Gastric hypersecretion associated to iodoacetamide-induced mild gastritis in mice.

Disturbances of gastric motor, secretory and/or sensory functions are frequently associated with gastritis. The aim of this study was to characterize motor and secretory alterations associated to chemically-induced gastritis in mice. Mild gastritis was induced with 0.1% iodoacetamide administered intragastrically and added to the drinking water for a 6 days period. A significant loss of body weight and a reduction in food and water intake was observed in iodoacetamide-treated animals compared with those receiving vehicle. At the end of the treatment period, no macroscopic alterations were observed in the gastric mucosa of iodoacetamide-treated mice. However, histological sections revealed a mixed inflammatory infiltrate, with a predominance of mast cells in the submucosa; suggesting a mild gastritis. Gastric emptying rate of a nutrient solid meal was not modified in mice with gastritis compared with normal controls. In animals with gastritis, basal gastric acid secretion was increased compared with normal controls.
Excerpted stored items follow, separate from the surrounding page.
(** * Lemmas *)

(** ** The item order *)

Lemma key_lt_spec a b :
  key_lt a b = true <->
    phase_order (it_phase a) < phase_order (it_phase b) \/
    (phase_order (it_phase a) = phase_order (it_phase b) /\
     (it_priority a < it_priority b \/
      (it_priority a = it_priority b /\ str_leb (it_title a) (it_title b) = true /\ it_title a <> it_title b))).
Proof.
  unfold key_lt.
  rewrite !orb_true_iff, !andb_true_iff, !orb_true_iff, !andb_true_iff, negb_true_iff, !Z.ltb_lt, !Z.eqb_eq, str_eqb_neq.
  tauto.
Qed.

Lemma item_leb_total a b : item_leb a b = true \/ item_leb b a = true.
Proof.
  unfold item_leb. rewrite !negb_true_iff.
  destruct (key_lt b a) eqn:E; [right|auto]. apply not_true_iff_false. intros F.
  apply key_lt_spec in E, F.
  destruct E as [?|[? [?|(?&E&N)]]], F as [?|[? [?|(?&F&_)]]]; try lia.
  by apply N, str_leb_antisym.
Qed.

Lemma item_leb_spec a b :
  item_leb a b = true <->
    phase_order (it_phase a) < phase_order (it_phase b) \/
    (phase_order (it_phase a) = phase_order (it_phase b) /\
     (it_priority a < it_priority b \/
      (it_priority a = it_priority b /\ str_leb (it_title a) (it_title b) = true))).
Proof.
  unfold item_leb. rewrite negb_true_iff, <- not_true_iff_false, key_lt_spec.
  destruct (str_leb_total (it_title a) (it_title b)) as [H|H].
  - rewrite H. split.
    + intros N. destruct (Z.lt_total (phase_order (it_phase a)) (phase_order (it_phase b))) as [|[|]];
        destruct (Z.lt_total (it_priority a) (it_priority b)) as [|[|]]; try lia; tauto.
    + intros P [?|[? [?|(?&E&N)]]]; try lia. by apply N, str_leb_antisym.
  - split.
    + intros N. destruct (Z.lt_total (phase_order (it_phase a)) (phase_order (it_phase b))) as [|[|]];
        destruct (Z.lt_total (it_priority a) (it_priority b)) as [|[|]]; try lia; try tauto.
      right. split; [done|]. right. split; [done|].
      destruct (decide (it_title b = it_title a)) as [E|E].
      * rewrite E. destruct (str_leb_total (it_title a) (it_title a)); done.
      * exfalso. apply N. right. split; [done|]. right. done.
    + intros P [?|[? [?|(?&E&N)]]]; try lia.
      destruct P as [?|[? [?|(?&F)]]]; try lia. by apply N, str_leb_antisym.
Qed.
Basal gastric acid secretion was not modified by either indomethacin or compound 48/80. Secretory response to secretagogues (pentagastrin and histamine) was enhanced during gastritis. Hypersecretory responses to both gastrin and histamine in iodoacetamide-treated mice were blocked by the mast cell stabilizer sodium cromoglycate, and enhanced by indomethacin, without affecting the secretory response in normal mice. These results suggest that mild gastritis alters gastric acid secretory responses through a mechanism related, at least partially, to mast cells activation. Moreover, prostaglandins also modulate secretory responses during mild inflammation. This animal model of gastritis might be useful to characterize pathophysiological changes and potential therapeutic targets in secretory-related gastric pathologies.